Melissa Vise
Position title: Solmsen Fellow (2017-2018)
Address:
Italian Studies, New York University
The Unruly Tongue: Speech and Violence in Medieval Italy
What can words do? This project offers a historicizing twist to that question by asking what words could do in medieval Italy. I focus on the northern Italian cities, the nascent self-governing republics that arose in the midst of monarchic and seigniorial rule. The cities branded themselves as beacons of libertas, but dissimilar to the ideals of many modern republics, speech was far from free. I construct a cultural history of speech and its regulation by drawing together medical tracts, pastoral treatises, rhetorical manuals, contemporary literature, statute law, and civic, episcopal, and inquisition trial processes. This diverse source base has suggested that a narrative forefronting clerical or political persecution cannot fully explain medieval regulation of speech. Instead, I argue that the definition and prosecution of speech crimes were part of a larger and developing ethics of speech, one that identified the ability of words themselves to become weapons and that summoned all to guard against their violence. I work to identify the construction, geography, and cultural import of a moral order: the ephemeral and irretrievable yet determinative world of speech.

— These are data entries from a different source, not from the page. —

Lemma find_cavities_oversize_witness :
  (length (@nil Object) < length (found_cavities samples.cavities.earlier_step))%nat /\
  snd (execute samples.cavities.two_of_three [] samples.cavities.earlier_step)
  <> Return (Some "succeeded").
Proof.
  assert (H : (length (@nil Object)
               < length (found_cavities samples.cavities.earlier_step))%nat)
    by (simpl; lia).
  split; [exact H|].
  exact (find_cavities_oversize samples.cavities.two_of_three []
                                samples.cavities.earlier_step H).
Defined.

End CavityKeeps.

(** ** find_cavities: the deadline of a cycle *)

Section CavityDeadline.
Import find_cavities.

Lemma cavity_wait_not_early (start : Z) (script : list Tick) (s : Self) :
  (forall t, t ∈ script -> (now t - start <= timeout)%Z) ->
  snd (wait start script s) <> TimedOut.
Proof.
  revert s. induction script as [|t script IH]; intros s Hearly; simpl.
  - discriminate.
  - destruct (is_shutdown t); [discriminate|].
    destruct (cavity (foldl cavity_cb s (arrivals t))); [discriminate|].
    destruct (now t - start >? timeout)%Z eqn:Hc.
    + rewrite Z.gtb_ltb in Hc. apply Z.ltb_lt in Hc.
      pose proof (Hearly t ltac:(now left)). lia.
    + apply IH. intros t' Ht'. apply Hearly. now right.
Qed.

Lemma cavity_wait_cut (start : Z) (pre : list Tick) (t : Tick)
      (post : list Tick) (s : Self) :
  (now t - start > timeout)%Z ->
  wait start (pre ++ t :: post) s = wait start (pre ++ [t]) s.
Proof.
  intros Hlate. revert s. induction pre as [|t0 pre IH]; intros s; simpl.
  - destruct (is_shutdown t); [reflexivity|].
    destruct (cavity (foldl cavity_cb s (arrivals t))); [reflexivity|].
    destruct (now t - start >? timeout)%Z eqn:Hc; [reflexivity|].
    rewrite Z.gtb_ltb in Hc. apply Z.ltb_ge in Hc. lia.
  - destruct (is_shutdown t0); [reflexivity|].
    destruct (cavity (foldl cavity_cb s (arrivals t0))); [reflexivity|].
    destruct (now t0 - start >? timeout)%Z; [reflexivity|]. apply IH.
Qed.

(** X16.  The waiting loop of [find_cavities] keeps its deadline: it does
    not end in a timeout while every clock reading is within 5 s of the
    start, and it never polls again after a reading beyond 5 s (what the
    script holds after that poll plays no part). *)
Theorem find_cavities_wait_deadline (start : Z) (s : Self) :
  (forall script,
      (forall t, t ∈ script -> (now t - start <= timeout)%Z) ->
      snd (wait start script s) <> TimedOut) /\
  (forall pre t post,
      (now t - start > timeout)%Z ->
      wait start (pre ++ t :: post) s = wait start (pre ++ [t]) s /\
      snd (wait start (pre ++ t :: post) s) <> StillWaiting).
Proof.
  split.
  - intros script. apply cavity_wait_not_early.
  - intros pre t post Hlate. split.
    + now apply cavity_wait_cut.
    + apply cavity_wait_ends. exists t. split; [|exact Hlate].
      apply elem_of_app. right. now left.
Qed.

Melissa Vise is a historian of medieval Europe whose research focuses on religious, cultural, and legal history with an emphasis on the Italian peninsula. Most recently, she was a Visiting Assistant Professor at New York University in the Department of Italian Studies. She was a Presidential Fellow at Northwestern University (2012-14), a Fellow in the Mellon Academy for Advanced Studies of the Renaissance (2013), a Charlotte Newcomb Fellow (2014-15), and a winner of the Medieval Academy of America’s Olivia Remie Constable Award (2017). Her most recent article, “The Women and the Inquisitor: Peace-making in Bologna, 1299” is forthcoming in Speculum, 2018.